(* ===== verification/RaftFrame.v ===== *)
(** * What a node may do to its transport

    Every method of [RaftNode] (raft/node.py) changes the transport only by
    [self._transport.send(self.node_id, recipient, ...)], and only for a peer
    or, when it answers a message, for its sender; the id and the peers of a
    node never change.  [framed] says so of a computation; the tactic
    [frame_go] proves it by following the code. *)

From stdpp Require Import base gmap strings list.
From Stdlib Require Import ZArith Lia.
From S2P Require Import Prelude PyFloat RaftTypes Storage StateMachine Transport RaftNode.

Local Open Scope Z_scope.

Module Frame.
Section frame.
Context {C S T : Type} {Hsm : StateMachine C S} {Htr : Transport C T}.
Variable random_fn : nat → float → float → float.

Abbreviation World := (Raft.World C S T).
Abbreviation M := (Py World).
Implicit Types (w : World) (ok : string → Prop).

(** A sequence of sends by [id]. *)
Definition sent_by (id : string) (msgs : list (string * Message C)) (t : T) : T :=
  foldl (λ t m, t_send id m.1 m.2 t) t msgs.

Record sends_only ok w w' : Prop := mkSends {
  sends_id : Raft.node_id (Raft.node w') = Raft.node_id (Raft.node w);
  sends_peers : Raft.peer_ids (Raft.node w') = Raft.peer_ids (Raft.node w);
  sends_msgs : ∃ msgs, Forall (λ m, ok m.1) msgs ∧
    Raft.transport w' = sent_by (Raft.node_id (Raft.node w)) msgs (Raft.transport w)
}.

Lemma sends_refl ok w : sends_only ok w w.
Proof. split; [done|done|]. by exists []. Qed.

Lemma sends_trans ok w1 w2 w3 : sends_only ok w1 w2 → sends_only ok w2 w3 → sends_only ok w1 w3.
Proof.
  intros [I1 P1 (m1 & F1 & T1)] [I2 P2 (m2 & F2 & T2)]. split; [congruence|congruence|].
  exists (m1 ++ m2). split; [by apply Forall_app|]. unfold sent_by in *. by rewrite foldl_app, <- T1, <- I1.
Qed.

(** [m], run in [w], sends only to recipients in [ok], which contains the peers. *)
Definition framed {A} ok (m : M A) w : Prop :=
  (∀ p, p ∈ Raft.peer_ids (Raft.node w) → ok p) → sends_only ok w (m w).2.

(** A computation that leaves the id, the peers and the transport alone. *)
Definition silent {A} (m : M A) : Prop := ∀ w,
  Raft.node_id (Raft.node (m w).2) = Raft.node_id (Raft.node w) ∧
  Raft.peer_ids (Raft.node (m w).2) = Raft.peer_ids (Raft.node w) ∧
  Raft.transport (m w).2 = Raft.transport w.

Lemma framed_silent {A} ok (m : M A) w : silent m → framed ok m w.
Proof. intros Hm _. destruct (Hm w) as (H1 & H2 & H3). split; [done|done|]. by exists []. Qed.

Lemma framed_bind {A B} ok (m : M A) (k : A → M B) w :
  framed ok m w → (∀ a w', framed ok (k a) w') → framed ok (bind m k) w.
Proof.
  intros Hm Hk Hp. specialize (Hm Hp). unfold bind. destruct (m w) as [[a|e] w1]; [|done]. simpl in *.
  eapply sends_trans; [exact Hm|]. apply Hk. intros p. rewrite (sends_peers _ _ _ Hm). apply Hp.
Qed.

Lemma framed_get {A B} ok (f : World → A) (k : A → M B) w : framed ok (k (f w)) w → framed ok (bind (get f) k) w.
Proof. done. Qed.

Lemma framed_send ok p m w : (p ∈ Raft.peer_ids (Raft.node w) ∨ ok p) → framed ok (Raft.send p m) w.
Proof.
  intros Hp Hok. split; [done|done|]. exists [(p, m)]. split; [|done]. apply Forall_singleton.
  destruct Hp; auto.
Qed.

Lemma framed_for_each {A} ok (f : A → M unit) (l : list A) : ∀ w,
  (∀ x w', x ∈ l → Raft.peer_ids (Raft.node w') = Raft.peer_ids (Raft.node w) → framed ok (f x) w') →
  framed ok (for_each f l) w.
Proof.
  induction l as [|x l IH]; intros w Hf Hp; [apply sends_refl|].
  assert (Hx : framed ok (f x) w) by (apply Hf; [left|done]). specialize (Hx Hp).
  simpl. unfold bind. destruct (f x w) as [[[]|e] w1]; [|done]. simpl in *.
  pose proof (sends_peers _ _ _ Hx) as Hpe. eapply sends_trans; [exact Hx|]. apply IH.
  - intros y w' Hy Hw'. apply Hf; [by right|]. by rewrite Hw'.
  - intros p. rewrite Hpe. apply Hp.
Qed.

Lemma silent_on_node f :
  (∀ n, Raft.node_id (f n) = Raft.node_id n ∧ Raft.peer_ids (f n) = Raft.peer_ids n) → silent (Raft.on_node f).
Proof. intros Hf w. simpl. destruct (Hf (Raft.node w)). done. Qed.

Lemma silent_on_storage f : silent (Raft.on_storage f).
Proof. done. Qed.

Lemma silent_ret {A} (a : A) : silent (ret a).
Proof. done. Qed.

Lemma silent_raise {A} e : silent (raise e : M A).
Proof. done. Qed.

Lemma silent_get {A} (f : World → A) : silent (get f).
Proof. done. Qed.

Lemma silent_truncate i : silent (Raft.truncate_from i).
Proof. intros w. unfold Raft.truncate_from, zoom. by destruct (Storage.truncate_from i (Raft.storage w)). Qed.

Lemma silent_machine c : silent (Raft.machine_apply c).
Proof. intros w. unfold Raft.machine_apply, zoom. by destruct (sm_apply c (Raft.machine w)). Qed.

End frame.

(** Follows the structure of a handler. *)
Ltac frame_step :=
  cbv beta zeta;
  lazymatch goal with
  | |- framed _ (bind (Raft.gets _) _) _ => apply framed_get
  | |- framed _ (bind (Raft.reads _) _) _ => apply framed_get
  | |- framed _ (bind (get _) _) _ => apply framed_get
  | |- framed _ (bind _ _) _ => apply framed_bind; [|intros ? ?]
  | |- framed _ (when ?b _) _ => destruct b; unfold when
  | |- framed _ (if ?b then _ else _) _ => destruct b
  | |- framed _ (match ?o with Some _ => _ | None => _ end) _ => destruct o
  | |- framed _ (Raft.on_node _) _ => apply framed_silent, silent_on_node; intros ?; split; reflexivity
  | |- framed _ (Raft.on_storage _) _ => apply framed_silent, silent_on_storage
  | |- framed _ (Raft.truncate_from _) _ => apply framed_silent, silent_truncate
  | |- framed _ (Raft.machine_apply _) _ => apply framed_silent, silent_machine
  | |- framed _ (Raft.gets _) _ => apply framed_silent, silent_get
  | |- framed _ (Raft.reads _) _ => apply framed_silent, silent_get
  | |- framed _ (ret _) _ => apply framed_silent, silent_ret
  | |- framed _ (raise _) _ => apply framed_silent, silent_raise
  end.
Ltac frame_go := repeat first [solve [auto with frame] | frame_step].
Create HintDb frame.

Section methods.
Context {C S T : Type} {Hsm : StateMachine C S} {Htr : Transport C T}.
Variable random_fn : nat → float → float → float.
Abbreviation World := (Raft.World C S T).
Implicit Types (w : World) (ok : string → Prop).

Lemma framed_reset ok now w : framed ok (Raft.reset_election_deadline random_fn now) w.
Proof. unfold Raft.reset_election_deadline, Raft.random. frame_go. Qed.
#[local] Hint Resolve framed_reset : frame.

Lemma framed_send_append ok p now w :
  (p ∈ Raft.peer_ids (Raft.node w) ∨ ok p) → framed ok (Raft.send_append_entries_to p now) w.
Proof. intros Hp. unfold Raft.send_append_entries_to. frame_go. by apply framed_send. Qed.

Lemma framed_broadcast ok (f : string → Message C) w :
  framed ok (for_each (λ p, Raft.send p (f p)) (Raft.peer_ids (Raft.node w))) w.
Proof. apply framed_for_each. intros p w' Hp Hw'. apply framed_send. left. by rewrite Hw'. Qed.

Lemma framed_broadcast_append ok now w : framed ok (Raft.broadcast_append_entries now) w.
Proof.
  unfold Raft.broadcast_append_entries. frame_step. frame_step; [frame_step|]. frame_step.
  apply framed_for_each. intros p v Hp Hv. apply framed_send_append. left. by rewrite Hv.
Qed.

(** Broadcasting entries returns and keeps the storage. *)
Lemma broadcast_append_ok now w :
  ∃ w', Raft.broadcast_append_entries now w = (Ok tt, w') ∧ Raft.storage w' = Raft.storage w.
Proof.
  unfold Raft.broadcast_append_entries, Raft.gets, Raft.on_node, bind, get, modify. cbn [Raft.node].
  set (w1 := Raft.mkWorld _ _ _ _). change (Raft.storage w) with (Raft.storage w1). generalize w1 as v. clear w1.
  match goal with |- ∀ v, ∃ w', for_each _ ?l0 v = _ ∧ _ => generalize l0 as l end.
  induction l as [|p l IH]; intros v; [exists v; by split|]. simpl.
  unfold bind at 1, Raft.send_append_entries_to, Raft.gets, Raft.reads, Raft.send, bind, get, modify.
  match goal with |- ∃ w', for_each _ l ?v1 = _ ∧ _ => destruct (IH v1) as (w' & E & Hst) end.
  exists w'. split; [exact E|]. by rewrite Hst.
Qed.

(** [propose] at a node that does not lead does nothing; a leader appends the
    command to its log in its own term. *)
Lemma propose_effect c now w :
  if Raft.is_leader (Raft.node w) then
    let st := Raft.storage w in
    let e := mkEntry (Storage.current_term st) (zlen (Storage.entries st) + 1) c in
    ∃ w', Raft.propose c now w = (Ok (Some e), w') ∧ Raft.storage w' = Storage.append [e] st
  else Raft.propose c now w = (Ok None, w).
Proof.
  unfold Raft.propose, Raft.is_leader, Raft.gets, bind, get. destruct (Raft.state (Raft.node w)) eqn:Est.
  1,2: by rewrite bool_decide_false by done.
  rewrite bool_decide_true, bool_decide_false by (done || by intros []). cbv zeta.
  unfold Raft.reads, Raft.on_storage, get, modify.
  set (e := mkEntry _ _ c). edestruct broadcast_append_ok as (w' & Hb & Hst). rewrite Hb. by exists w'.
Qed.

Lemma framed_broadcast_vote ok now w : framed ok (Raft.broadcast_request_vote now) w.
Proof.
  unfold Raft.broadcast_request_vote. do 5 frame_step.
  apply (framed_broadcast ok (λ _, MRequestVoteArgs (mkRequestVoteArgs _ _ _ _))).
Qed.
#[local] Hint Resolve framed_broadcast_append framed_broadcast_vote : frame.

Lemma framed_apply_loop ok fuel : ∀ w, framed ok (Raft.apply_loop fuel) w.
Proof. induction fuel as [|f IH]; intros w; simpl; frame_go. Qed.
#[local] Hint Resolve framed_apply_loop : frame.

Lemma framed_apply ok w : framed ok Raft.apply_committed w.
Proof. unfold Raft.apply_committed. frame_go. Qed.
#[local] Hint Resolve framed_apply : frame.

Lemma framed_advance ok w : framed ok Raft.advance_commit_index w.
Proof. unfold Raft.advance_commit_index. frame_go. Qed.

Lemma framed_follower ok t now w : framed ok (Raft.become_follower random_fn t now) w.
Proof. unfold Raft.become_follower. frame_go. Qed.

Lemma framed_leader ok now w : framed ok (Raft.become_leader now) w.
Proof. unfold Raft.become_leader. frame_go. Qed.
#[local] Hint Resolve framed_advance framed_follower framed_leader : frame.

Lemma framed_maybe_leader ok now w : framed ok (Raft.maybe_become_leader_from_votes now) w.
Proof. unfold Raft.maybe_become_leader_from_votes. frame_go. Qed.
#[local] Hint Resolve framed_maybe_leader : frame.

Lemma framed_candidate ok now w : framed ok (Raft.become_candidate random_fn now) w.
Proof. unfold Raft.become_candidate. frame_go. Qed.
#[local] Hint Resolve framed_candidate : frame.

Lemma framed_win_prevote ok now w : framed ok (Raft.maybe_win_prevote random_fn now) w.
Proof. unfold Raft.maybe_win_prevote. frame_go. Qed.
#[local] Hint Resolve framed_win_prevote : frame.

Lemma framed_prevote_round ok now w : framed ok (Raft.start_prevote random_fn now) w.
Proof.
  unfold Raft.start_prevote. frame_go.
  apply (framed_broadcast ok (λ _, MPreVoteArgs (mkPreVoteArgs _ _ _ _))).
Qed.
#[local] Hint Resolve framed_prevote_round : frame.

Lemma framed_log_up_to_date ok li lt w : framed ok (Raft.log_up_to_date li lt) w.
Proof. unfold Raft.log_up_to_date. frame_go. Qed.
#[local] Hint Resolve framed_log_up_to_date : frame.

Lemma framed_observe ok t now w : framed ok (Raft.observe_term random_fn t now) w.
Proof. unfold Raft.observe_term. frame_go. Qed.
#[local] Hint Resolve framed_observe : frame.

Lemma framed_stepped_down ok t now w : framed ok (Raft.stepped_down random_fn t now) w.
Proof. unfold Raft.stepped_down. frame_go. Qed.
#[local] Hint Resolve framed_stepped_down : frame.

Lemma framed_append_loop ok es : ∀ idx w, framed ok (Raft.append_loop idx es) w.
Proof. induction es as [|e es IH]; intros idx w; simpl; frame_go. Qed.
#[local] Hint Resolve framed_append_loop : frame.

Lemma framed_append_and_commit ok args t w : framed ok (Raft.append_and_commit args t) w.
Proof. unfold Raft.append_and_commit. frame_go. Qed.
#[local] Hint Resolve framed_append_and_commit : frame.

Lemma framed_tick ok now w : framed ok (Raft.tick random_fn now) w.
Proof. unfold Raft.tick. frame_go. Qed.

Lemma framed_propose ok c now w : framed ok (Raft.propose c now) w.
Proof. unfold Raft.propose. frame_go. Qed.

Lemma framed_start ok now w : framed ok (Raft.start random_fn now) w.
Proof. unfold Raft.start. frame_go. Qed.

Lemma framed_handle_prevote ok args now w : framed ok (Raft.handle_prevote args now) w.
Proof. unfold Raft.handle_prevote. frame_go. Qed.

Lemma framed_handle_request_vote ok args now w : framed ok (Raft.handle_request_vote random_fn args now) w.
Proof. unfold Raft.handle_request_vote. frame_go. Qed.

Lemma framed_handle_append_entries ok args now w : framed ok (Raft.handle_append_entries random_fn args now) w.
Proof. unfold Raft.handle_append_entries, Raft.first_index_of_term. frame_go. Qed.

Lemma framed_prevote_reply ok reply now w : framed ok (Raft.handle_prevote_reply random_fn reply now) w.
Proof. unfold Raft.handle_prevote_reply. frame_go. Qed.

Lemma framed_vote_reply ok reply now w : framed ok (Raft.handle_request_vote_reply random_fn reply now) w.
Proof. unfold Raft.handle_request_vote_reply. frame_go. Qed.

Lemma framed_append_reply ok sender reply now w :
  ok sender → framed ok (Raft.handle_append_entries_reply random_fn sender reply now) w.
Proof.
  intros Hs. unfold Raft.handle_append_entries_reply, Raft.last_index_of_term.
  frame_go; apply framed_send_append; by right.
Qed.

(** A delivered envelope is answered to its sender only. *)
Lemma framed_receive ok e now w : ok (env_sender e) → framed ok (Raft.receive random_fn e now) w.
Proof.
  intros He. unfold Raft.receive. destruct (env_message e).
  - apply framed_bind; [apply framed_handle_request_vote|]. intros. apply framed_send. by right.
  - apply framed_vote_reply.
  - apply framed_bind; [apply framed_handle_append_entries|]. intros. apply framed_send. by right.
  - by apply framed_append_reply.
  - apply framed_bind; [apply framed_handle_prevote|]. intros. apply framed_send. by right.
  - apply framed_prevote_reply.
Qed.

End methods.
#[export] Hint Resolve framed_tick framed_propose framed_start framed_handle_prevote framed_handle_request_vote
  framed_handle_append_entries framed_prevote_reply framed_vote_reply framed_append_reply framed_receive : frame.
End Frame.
▬▬▬▬▬▬▬▬▬▬
> ASSIGNMENT: Using only the entries above, output the line with "Create HintDb frame.", the line with "modify. cbn [Raft.node].", and all lines between them, exactly as they stand.

> SOLUTION TO THE PROBLEM:
Create HintDb frame.

Section methods.
Context {C S T : Type} {Hsm : StateMachine C S} {Htr : Transport C T}.
Variable random_fn : nat → float → float → float.
Abbreviation World := (Raft.World C S T).
Implicit Types (w : World) (ok : string → Prop).

Lemma framed_reset ok now w : framed ok (Raft.reset_election_deadline random_fn now) w.
Proof. unfold Raft.reset_election_deadline, Raft.random. frame_go. Qed.
#[local] Hint Resolve framed_reset : frame.

Lemma framed_send_append ok p now w :
  (p ∈ Raft.peer_ids (Raft.node w) ∨ ok p) → framed ok (Raft.send_append_entries_to p now) w.
Proof. intros Hp. unfold Raft.send_append_entries_to. frame_go. by apply framed_send. Qed.

Lemma framed_broadcast ok (f : string → Message C) w :
  framed ok (for_each (λ p, Raft.send p (f p)) (Raft.peer_ids (Raft.node w))) w.
Proof. apply framed_for_each. intros p w' Hp Hw'. apply framed_send. left. by rewrite Hw'. Qed.

Lemma framed_broadcast_append ok now w : framed ok (Raft.broadcast_append_entries now) w.
Proof.
  unfold Raft.broadcast_append_entries. frame_step. frame_step; [frame_step|]. frame_step.
  apply framed_for_each. intros p v Hp Hv. apply framed_send_append. left. by rewrite Hv.
Qed.

(** Broadcasting entries returns and keeps the storage. *)
Lemma broadcast_append_ok now w :
  ∃ w', Raft.broadcast_append_entries now w = (Ok tt, w') ∧ Raft.storage w' = Raft.storage w.
Proof.
  unfold Raft.broadcast_append_entries, Raft.gets, Raft.on_node, bind, get, modify. cbn [Raft.node].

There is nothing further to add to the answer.